Exercise description ::
No line of the records may be dropped; print them all again exactly.

##### Dataset extract #####

Lemma new_uninitialized_accepts_same_name_witness :
  __new__ make_class _add_class "BaseNoRegistry" [] [] MetaNoRegistry
  = (Return BaseNoRegistry, MetaNoRegistry) ∧
  __new__ make_class _add_class "BaseNoRegistry" [] ["again"] MetaNoRegistry
  = (Return (Class "BaseNoRegistry" [] ["again"]), MetaNoRegistry) ∧
  retrieve "BaseNoRegistry" MetaNoRegistry = (Return None, MetaNoRegistry).
Proof.
  apply (new_uninitialized_accepts_same_name make_class "BaseNoRegistry"
           [] [] [] ["again"] MetaNoRegistry BaseNoRegistry MetaNoRegistry
           (Class "BaseNoRegistry" [] ["again"]) MetaNoRegistry); reflexivity.
Defined.

Lemma duplicate_message_names_type_witness :
  (_add_class "BaseWithRegistry" BaseNoRegistry MetaWithRegistry_loaded).1
  = (_add_class "BaseWithRegistry" BaseWithRegistry MetaWithRegistry_loaded).1 ∧
  "BaseWithRegistry" = "BaseWithRegistry".
Proof.
  split; [vm_compute; reflexivity|].
  apply (duplicate_message_names_type MetaWithRegistry_loaded _
           "BaseWithRegistry" "BaseWithRegistry" BaseNoRegistry BaseWithRegistry
           loaded_mapping).
  - exists BaseWithRegistry. exact loaded_entry.
  - exists BaseWithRegistry. exact loaded_entry.
  - vm_compute. reflexivity.
Defined.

#####

Solution ::
Lemma new_uninitialized_accepts_same_name_witness :
  __new__ make_class _add_class "BaseNoRegistry" [] [] MetaNoRegistry
  = (Return BaseNoRegistry, MetaNoRegistry) ∧
  __new__ make_class _add_class "BaseNoRegistry" [] ["again"] MetaNoRegistry
  = (Return (Class "BaseNoRegistry" [] ["again"]), MetaNoRegistry) ∧
  retrieve "BaseNoRegistry" MetaNoRegistry = (Return None, MetaNoRegistry).
Proof.
  apply (new_uninitialized_accepts_same_name make_class "BaseNoRegistry"
           [] [] [] ["again"] MetaNoRegistry BaseNoRegistry MetaNoRegistry
           (Class "BaseNoRegistry" [] ["again"]) MetaNoRegistry); reflexivity.
Defined.

Lemma duplicate_message_names_type_witness :
  (_add_class "BaseWithRegistry" BaseNoRegistry MetaWithRegistry_loaded).1
  = (_add_class "BaseWithRegistry" BaseWithRegistry MetaWithRegistry_loaded).1 ∧
  "BaseWithRegistry" = "BaseWithRegistry".
Proof.
  split; [vm_compute; reflexivity|].
  apply (duplicate_message_names_type MetaWithRegistry_loaded _
           "BaseWithRegistry" "BaseWithRegistry" BaseNoRegistry BaseWithRegistry
           loaded_mapping).
  - exists BaseWithRegistry. exact loaded_entry.
  - exists BaseWithRegistry. exact loaded_entry.
  - vm_compute. reflexivity.
Defined.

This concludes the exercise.